Prior art fiber reinforced cellulose casings coated with moisture barrier coatings perform well in processing water/steam cooked sausages such as fleischwurst and liver sausage. However, the high cost of manufacture of such casings has led casing manufacturers to search for less expensive alternatives. Thermoplastic films of various compositions have been suggested and some have found varying degrees of success in various segments of the market. Thermoplastic sheet film has been made into a tube by seaming, but this is a difficult process which produces a casing having a seamed area which may undesirably differ in appearance and performance relative to an unseamed casing.
Seamless tubular thermoplastic casings have been made which overcome the objections to seamed casings. Various materials have been employed, but materials containing chlorinated polymers have been objected to for environmental reasons among others. Seamless polyamide casings have been made of blown film, however these casings tend to have poor performance with respect to wrinkling, uniformity of diameter, and dimensional stability. Seamless biaxially oriented multilayer films have also been made, However such films have been difficult to produce, requiring special blend formulations and structures or complicated equipment and procedures.
Therefore, it is an object of the present invention to provide a multilayer, biaxially stretched, heat shrinkable, thermoplastic film useful as a casing for foodstuffs of both regular and irregular shapes, needing moisture and oxygen barriers during processing and afterward, such as sausages or ham in mold products, which includes among its desirable properties one or more, of the following:                a) sufficient flexibility and softness to facilitate shirring and subsequent stuffed log formation or irregular shapes by gathering of the casing and clipping to form the ends;        b) resistance to permanent deformation during stuffing, cooking and chilling, and maintenance of a symmetrical cylindrical shape, if needed, with a minimum of curvature or bulging;        c) an acceptable, to the final customer, level of change of height of the packaging between the preprocessed and the postprocessed products, when the products must have a final D shaped configuration.        d) an ability to adhere to both the regularly or irregularly shaped food during expansion and contraction of the food during cooking and chilling;        e) resistance to bursting or tearing during stuffing, when pressure is applied to force the encased foodstuff into a mold, during cooking at elevated temperatures, and during subsequent handling;        f) resistance to wrinkling during processing and handling;        g) little or no moisture loss during cooking and storage, i.e., high cooking yield;        h) resistance to passage of oxygen in order to prevent spoilage; and        i) an ability to be cut or sliced easily without edge curling or splitting, and to be removed without damaging the surface of the foodstuff        
It is a further object of the present invention to provide a tubular film having a unique combination of shrink, mechanical strength and barrier properties suitable for use as a foodstuff casing, where the foodstuffs include both regularly shaped chubs and irregularly shaped foodstuffs such as meat parts.

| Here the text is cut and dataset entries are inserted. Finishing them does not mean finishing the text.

(* ===== verification/Listing.v ===== *)
(** Reading all campaigns page by page (List of the campaign service, behind
    GET /campaigns): a client that asks for the campaigns after the last one of the
    page before sees them all, while others create campaigns. *)
From stdpp Require Import sorting.
From S2P Require Import Prelude Errors GoTime Json Domain Messages World Interleaving Postgres.
From S2P Require Import PostgresInv PostgresSpec CampaignService CallService CallLists Requests.
From S2P Require Import Handlers Scheduler CallWorker StatusWorker RetryWorker Effects Integrity.
From S2P Require Import Config Container System.

(** The campaigns of a listing that goes on after [after]. *)
Definition comes_after (after : option uuid) (id : uuid) : Prop :=
  match after with Some a => (a < id)%N | None => True end.

Notation ascending := (StronglySorted N.lt).

(** ** One page *)

Section Page.
Context `{Env} `{PgOrder}.

(** The rows a listing has not shown yet, in its order. *)
Definition rows_after (after : option uuid) (w : World) : list campaignRecord :=
  pg_order (fun r => Z.of_N r.(cr_ID))
    match after with
    | Some a => List.filter (fun r => N.ltb a r.(cr_ID)) (table_rows w.(w_campaigns)).*2
    | None => (table_rows w.(w_campaigns)).*2
    end.

Definition page_size (limit : int) : nat := Z.to_nat (if limit <=? 0 then 50 else limit).

Lemma filter_sublist {A} (f : A -> bool) l : List.filter f l `sublist_of` l.
Proof. induction l as [|x l IH]; cbn; [done|]. destruct (f x); by constructor. Qed.

Lemma table_ids (w : World) : pg_ok w -> cr_ID <$> (table_rows w.(w_campaigns)).*2 = (table_rows w.(w_campaigns)).*1.
Proof.
  intros Hw. rewrite <- list_fmap_compose. apply list_fmap_ext. intros i [id r] Hl.
  apply list_elem_of_lookup_2, elem_of_map_to_list in Hl. apply (ok_campaign w Hw _ _ Hl).
Qed.

Lemma rows_after_elem after w r :
  pg_ok w -> r ∈ rows_after after w <-> w.(w_campaigns) !! r.(cr_ID) = Some r /\ comes_after after r.(cr_ID).
Proof.
  intros Hw. unfold rows_after. rewrite pg_order_perm.
  assert (r ∈ (table_rows w.(w_campaigns)).*2 <-> w.(w_campaigns) !! r.(cr_ID) = Some r) as Hin.
  { unfold table_rows. rewrite list_elem_of_fmap. split.
    - intros ([id r'] & -> & Hl%elem_of_map_to_list). cbn. by rewrite (proj1 (ok_campaign w Hw _ _ Hl)).
    - intros Hl. exists (r.(cr_ID), r). split; [done|]. by apply elem_of_map_to_list. }
  destruct after as [a|]; cbn; [|tauto].
  rewrite list_elem_of_In, filter_In, <- list_elem_of_In, N.ltb_lt, Hin. tauto.
Qed.

Lemma ascending_of_sorted (l : list campaignRecord) :
  Sorted (fun r s => Z.of_N r.(cr_ID) <= Z.of_N s.(cr_ID)) l -> NoDup (cr_ID <$> l) -> ascending (cr_ID <$> l).
Proof.
  intros Hs%Sorted_StronglySorted; [|intros ???; lia].
  induction Hs as [|r l _ IH Hr]; cbn; intros Hd; [constructor|]. apply NoDup_cons in Hd as [Hn Hd].
  constructor; [by apply IH|]. apply Forall_fmap, Forall_forall. intros s Hin.
  rewrite Forall_forall in Hr. specialize (Hr s Hin). cbn.
  assert (r.(cr_ID) <> s.(cr_ID)) by (intros Heq; apply Hn; rewrite Heq; by apply list_elem_of_fmap_2). lia.
Qed.

Lemma rows_after_ascending after w : pg_ok w -> ascending (cr_ID <$> rows_after after w).
Proof.
  intros Hw. apply ascending_of_sorted; [apply pg_order_sorted|]. unfold rows_after. rewrite pg_order_perm.
  assert (NoDup (cr_ID <$> (table_rows w.(w_campaigns)).*2)) as Hd.
  { rewrite (table_ids w Hw). apply NoDup_fst_map_to_list. }
  destruct after; [|done]. eapply sublist_NoDup; [exact Hd|]. apply fmap_sublist, filter_sublist.
Qed.

(** A page is the beginning of what was not shown yet. *)
Lemma list_run after limit w :
  (exists e, List_ after limit w = (bump w, Err e)) \/
  List_ after limit w = (bump w, Ok (toDomain <$> take (page_size limit) (rows_after after w))).
Proof.
  unfold List_, CampaignRepository_List. rewrite run_on_err, run_external. unfold execute.
  destruct (env_outcome _); cbn [fst snd map_err]; [right|left; by eexists..].
  by destruct w.
Qed.

Lemma page_size_pos limit : exists n, page_size limit = S n.
Proof. exists (pred (page_size limit)). unfold page_size. destruct (limit <=? 0) eqn:?; zbool; lia. Qed.
End Page.

Section PageSpec.
Context `{Env} `{PgOrder}.

Lemma ids_of_page (l : list campaignRecord) : c_ID <$> (toDomain <$> l) = cr_ID <$> l.
Proof. by rewrite <- list_fmap_compose. Qed.

(** What is on a page that is not empty, and what is still to come. *)
Lemma page_spec after limit w c :
  let page := toDomain <$> take (page_size limit) (rows_after after w) in
  pg_ok w -> last page = Some c ->
  ascending (c_ID <$> page) /\
  (forall id, id ∈ (c_ID <$> page) -> comes_after after id /\ (id <= c.(c_ID))%N) /\
  (forall id, is_Some (w.(w_campaigns) !! id) -> comes_after after id ->
     id ∈ (c_ID <$> page) \/ (c.(c_ID) < id)%N).
Proof.
  intros page Hw Hlast. pose proof (rows_after_ascending after w Hw) as Hasc.
  rewrite <- (take_drop (page_size limit) (rows_after after w)), fmap_app in Hasc.
  apply StronglySorted_app in Hasc as (Hcross & Hasc & _).
  rewrite <- ids_of_page in Hcross, Hasc. fold page in Hcross, Hasc.
  assert (c.(c_ID) ∈ (c_ID <$> page)) as Hc by (by apply list_elem_of_fmap_2, last_Some_elem_of).
  split_and!; [exact Hasc| |].
  - intros id Hid. split.
    + apply list_elem_of_fmap in Hid as (d & -> & Hd). apply list_elem_of_fmap in Hd as (r & -> & Hr).
      apply (rows_after_elem after w r Hw). by eapply subseteq_take.
    + apply last_Some in Hlast as [l' Hl]. rewrite Hl, fmap_app in Hid, Hasc.
      apply elem_of_app in Hid as [Hid|Hid%list_elem_of_singleton]; [|subst; cbn; lia].
      apply N.lt_le_incl. eapply StronglySorted_app_1_elem_of; [exact Hasc|done|by left].
  - intros id [r Hr] Ha. pose proof (ok_campaign w Hw _ _ Hr) as [Hid _].
    assert (r ∈ rows_after after w) as Hin by (apply rows_after_elem; [done|by rewrite Hid]).
    rewrite <- (take_drop (page_size limit) (rows_after after w)) in Hin. rewrite <- Hid.
    apply elem_of_app in Hin as [Hin|Hin].
    + left. unfold page. rewrite ids_of_page. by apply list_elem_of_fmap_2.
    + right. apply Hcross; [done|]. by apply list_elem_of_fmap_2.
Qed.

It is a further object of the present invention to provide a polyamide sausage casing having a polyamide inner layer which adheres to meat without requiring addition of starch based additives or treatment with electron beam irradiation or corona discharge.
It is a further object of the present invention to provide a multilayer oriented structure having sufficient shrinkage values and shrink force values to provide good conformation of the casing to the filling after cooking, chilling and storage.
It is a further object of the present invention to provide an improved biaxially stretched, heat shrinkable polyamide multilayer casing, that in addition, can accept coloring in a discrete layer.